SOURCE INFORMATION:
Lemma skip_splices_extend n d lines : (length d ≤ n)%nat →
  ∃ d' lines', skip_splices (d ++ 0 :: st) lines = (d' ++ 0 :: st, lines') ∧
    (length d' ≤ length d)%nat ∧
    (d' = [] ∨ d' = [92] ∨ skip_splices (d ++ e ++ 0 :: st') lines = (d' ++ e ++ 0 :: st', lines')).
Proof.
  revert d lines. induction n as [|n IH]; intros d lines Hn.
  { destruct d; [|cbn in Hn; lia]. exists [], lines. split; [|split; [done|by left]].
    cbn. by destruct st. }
  destruct d as [|a [|b d]].
  - exists [], lines. split; [|split; [done|by left]]. cbn. by destruct st.
  - exists [a], lines. split; [|split; [done|]].
    + cbn. by rewrite andb_false_r.
    + destruct (Z.eqb_spec a 92) as [->|Ha]; [by right; left|]. right; right. cbn.
      apply Z.eqb_neq in Ha. rewrite Ha. by destruct e.
  - cbn [app skip_splices]. destruct ((a =? 92) && (b =? 10)) eqn:Hab.
    + cbn in Hn. destruct (IH d (lines + 1)) as (d' & lines' & H1 & H2 & H3); [lia|].
      exists d', lines'. split; [done|]. split; [cbn; lia|done].
    + exists (a :: b :: d), lines. split; [done|]. split; [done|]. by right; right.
Qed.

Lemma read_comment_extend n n' d lines : (length d < n)%nat → (length d < n')%nat →
  extends st e st' (read_comment n (d ++ 0 :: st) lines) (read_comment n' (d ++ e ++ 0 :: st') lines).
Proof.
  revert n' d lines. induction n as [|n IH]; intros n' d lines Hn Hn'; [lia|].
  destruct n' as [|n']; [lia|]. destruct d as [|c d]; [done|]. cbn [app read_comment length] in Hn, Hn' |- *.
  destruct (c =? ch "*").
  - destruct (skip_splices_extend (length d) d lines) as (d' & lines' & H1 & H2 & H3); [done|].
    rewrite H1. destruct H3 as [->|[->|H3]].
    + cbn. destruct n; [lia|done].
    + cbn. destruct n as [|[|n]]; [cbn in H2; lia..|done].
    + rewrite H3. destruct d' as [|x d']; [cbn; destruct n; [lia|done]|].
      cbn [app rd]. destruct (x =? ch "/"); [by exists d'|].
      apply (IH n' (x :: d')); cbn in *; lia.
  - destruct (c =? 10); [apply IH; lia|]. destruct (c =? 0); [done|]. apply IH; lia.
Qed.

Lemma read_line_comment_extend n d lines : (length d ≤ n)%nat →
  extends st e st' (read_line_comment (d ++ 0 :: st) lines) (read_line_comment (d ++ e ++ 0 :: st') lines).
Proof.
  revert d lines. induction n as [|n IH]; intros d lines Hn; (destruct d as [|c d]; [done|]; cbn in Hn); [lia|].
  cbn [app read_line_comment]. destruct (c =? 92).
  - destruct d as [|x d]; [done|]. cbn [app]. cbn in Hn.
    destruct (x =? 10); [apply IH; lia|]. apply (IH (x :: d)). cbn. lia.
  - destruct (c =? 10); [by exists d|]. destruct (c =? 0); [done|]. apply IH. lia.
Qed.

(** A trigraph that is not complete in the buffer. *)
Lemma trigraph_extend d :
  trigraph_at (d ++ 0 :: st) = trigraph_at (d ++ e ++ 0 :: st') ∨
  trigraph_at (d ++ 0 :: st) = 0 ∧ (d = [] ∨ d = [ch "?"] ∨ d = [ch "?"; ch "?"]).
Proof.
  destruct d as [|a [|b [|c d]]]; [by right; auto|..]; [| |by left].
  - unfold trigraph_at, rd1. cbn [rd drop app]. destruct (Z.eqb_spec a (ch "?")) as [->|Ha]; [|by left].
    right. split; [done|auto].
  - unfold trigraph_at, rd1. cbn. destruct (Z.eqb_spec a (ch "?")) as [->|Ha]; [|by left].
    destruct (Z.eqb_spec b (ch "?")) as [->|Hb]; [|by left]. right. split; [done|auto].
Qed.

Lemma literal_extend n n' q d out lines : q ≠ ch "?" → (length d < n)%nat → (length d < n')%nat →
  extends st e st' (literal_loop n q (d ++ 0 :: st) out lines)
    (literal_loop n' q (d ++ e ++ 0 :: st') out lines).
Proof.
  intros Hq. revert n' d out lines. induction n as [|n IH]; intros n' d out lines Hn Hn'; [lia|].
  destruct n' as [|n']; [lia|]. destruct d as [|c d]; [done|].
  cbn [app literal_loop length] in Hn, Hn' |- *.
  destruct (c =? 0); [done|]. destruct (c =? 10) eqn:Hc.
  { destruct (rd out =? 92); [apply IH; lia|done]. }
  destruct (trigraph_extend (c :: d)) as [Ht|[Ht Hd]].
  - cbn [app] in Ht. rewrite <-Ht.
    destruct (negb (trigraph_at (c :: d ++ 0 :: st) =? 0)) eqn:Hz.
    + destruct d as [|x [|y d]].
      * unfold trigraph_at, rd1 in Hz. cbn in Hz. by destruct (c =? 63).
      * unfold trigraph_at, rd1 in Hz. cbn in Hz. by destruct (c =? 63), (x =? 63).
      * cbn [app drop]. cbn in Hn, Hn'. apply IH; lia.
    + destruct ((c =? q) && Nat.even (backslashes out)); [by exists d|]. apply IH; lia.
  - cbn [app] in Ht. rewrite Ht. change (negb (0 =? 0)) with false. cbv iota.
    apply Z.eqb_neq in Hq. rewrite Z.eqb_sym in Hq.
    destruct Hd as [?|[[= -> ->]|[= -> ->]]]; [done|..]; rewrite Hq; cbn [andb];
      cbn in Hn; (destruct n as [|[|n]]; [lia|..]); try lia; try done.
    cbn [app literal_loop]. change (trigraph_at (ch "?" :: 0 :: st)) with 0. change (negb (0 =? 0)) with false. cbv iota.
    by rewrite Hq.
Qed.

Lemma read_literal_extend d out lines : d ≠ [] → extends st e st'
  (read_literal (d ++ 0 :: st) out lines) (read_literal (d ++ e ++ 0 :: st') out lines).
Proof.
  destruct d as [|q d]; [done|]. intros _. unfold read_literal. cbn [app rd].
  destruct (Z.eqb_spec q 34) as [->|H1]; [|destruct (Z.eqb_spec q (ch "'")) as [->|H2]; [|done]];
    cbn [orb c_assert mbind outcome_bind]; change (drop 1 (?c :: ?l)) with l;
    apply literal_extend; try done; cbn; rewrite length_app; lia.
Qed.

(** A pass at [d] whose result does not depend on what follows the buffer,
    or after which the buffer does not hold the line. *)
Definition step_extends (d : list Z) (x y : outcome line_step) : Prop :=
  match x with
  | Ok (L_next l out' lines') =>
    ∃ d', l = d' ++ 0 :: st ∧ (length d' < length d)%nat ∧
      (y = Ok (L_next (d' ++ e ++ 0 :: st') out' lines') ∨
       d' = [] ∨ d' = [ch "?"])
  | Ok (L_line l out' lines') =>
    ∃ d', l = d' ++ 0 :: st ∧ y = Ok (L_line (d' ++ e ++ 0 :: st') out' lines')
  | Ok L_zero => True
  | Exit m => y = Exit m
  | Undef _ => False
  end.

Lemma step_extend d out lines : d ≠ [] →
  step_extends d (read_line_step (d ++ 0 :: st) out lines)
    (read_line_step (d ++ e ++ 0 :: st') out lines).
Proof.
  destruct d as [|c d]; [done|]. intros _. unfold read_line_step. cbn [app rd].
  destruct (c =? 10); [by exists d|]. destruct (Z.eqb_spec c 92) as [->|_].
  { destruct d as [|x [|y d]].
    - cbn. exists []. split; [done|]. split; [cbn; lia|auto].
    - unfold rd1. cbn. destruct (x =? 13), (x =? 10); cbn;
        first [exists []; split; [done|]; split; [cbn; lia|auto] | exists [x]; split; [done|]; split; [cbn; lia|auto]].
    - unfold rd1. cbn. destruct ((x =? 13) && (y =? 10)); [|destruct ((x =? 13) || (x =? 10))];
        [exists d|exists (y :: d)|exists (x :: y :: d)]; (split; [done|]; split; [cbn; lia|auto]). }
  destruct (Z.eqb_spec c (ch "?")) as [->|_].
  { destruct (trigraph_extend (ch "?" :: d)) as [Ht|[Ht Hd]]; cbn [app] in Ht; rewrite Ht.
    - destruct (negb _) eqn:Hz; [|by exists d; split; [done|]; split; [cbn; lia|auto]].
      destruct d as [|x [|y d]].
      + rewrite <-Ht in Hz. by cbn in Hz.
      + rewrite <-Ht in Hz. unfold trigraph_at, rd1 in Hz. cbn in Hz. by destruct (x =? 63).
      + exists d. split; [done|]. split; [cbn; lia|auto].
    - change (negb (0 =? 0)) with false. cbv iota.
      exists d. split; [done|]. split; [cbn; lia|].
      destruct Hd as [?|[[= ->]|[= ->]]]; [done|auto..]. }
  destruct ((c =? ch "'") || (c =? 34)).
  { pose proof (read_literal_extend (c :: d) out lines ltac:(done)) as Hl. cbn [app] in Hl.
    destruct (read_literal (c :: d ++ 0 :: st) out lines) as [[[r [o ln]]|]|m|m] eqn:Hr; cbn in Hl |- *; [|done|by rewrite Hl|done].
    destruct Hl as (d' & -> & ->). apply read_literal_length in Hr. cbn in Hr. rewrite !length_app in Hr.
    exists d'. split; [done|]. split; [cbn in *; lia|auto]. }
  destruct ((c =? ch "/") && (rd out =? ch "/")).
  { change (drop 1 (c :: ?l)) with l.
    pose proof (read_line_comment_extend (length d) d lines ltac:(done)) as Hl.
    destruct (read_line_comment (d ++ 0 :: st) lines) as [[[r ln]|]|m|m]; cbn in Hl |- *; [|done|by rewrite Hl|done].
    destruct Hl as (d' & -> & ->). by exists d'. }
  destruct ((c =? ch "*") && (rd out =? ch "/")).
  { change (drop 1 (c :: ?l)) with l.
    pose proof (read_comment_extend (length (c :: d ++ 0 :: st)) (length (c :: d ++ e ++ 0 :: st')) d lines) as Hl.
    rewrite !length_cons, !length_app in Hl. specialize (Hl ltac:(lia) ltac:(lia)).
    rewrite !length_cons, !length_app.
    destruct (read_comment _ (d ++ 0 :: st) lines) as [[[r ln]|]|m|m] eqn:Hr; cbn in Hl |- *; [|done|by rewrite Hl|done].
    destruct Hl as (d' & -> & ->). apply read_comment_length in Hr. rewrite !length_app in Hr.
    exists d'. split; [done|]. split; [cbn in *; lia|auto]. }
  exists d. split; [done|]. split; [cbn; lia|auto].
Qed.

WHAT THE EXERCISE ASKS:
For each line of the entries that includes "drop", show that line.

EXERCISE OUTPUT:
  - unfold trigraph_at, rd1. cbn [rd drop app]. destruct (Z.eqb_spec a (ch "?")) as [->|Ha]; [|by left].
      * cbn [app drop]. cbn in Hn, Hn'. apply IH; lia.
    cbn [orb c_assert mbind outcome_bind]; change (drop 1 (?c :: ?l)) with l;
  { change (drop 1 (c :: ?l)) with l.
  { change (drop 1 (c :: ?l)) with l.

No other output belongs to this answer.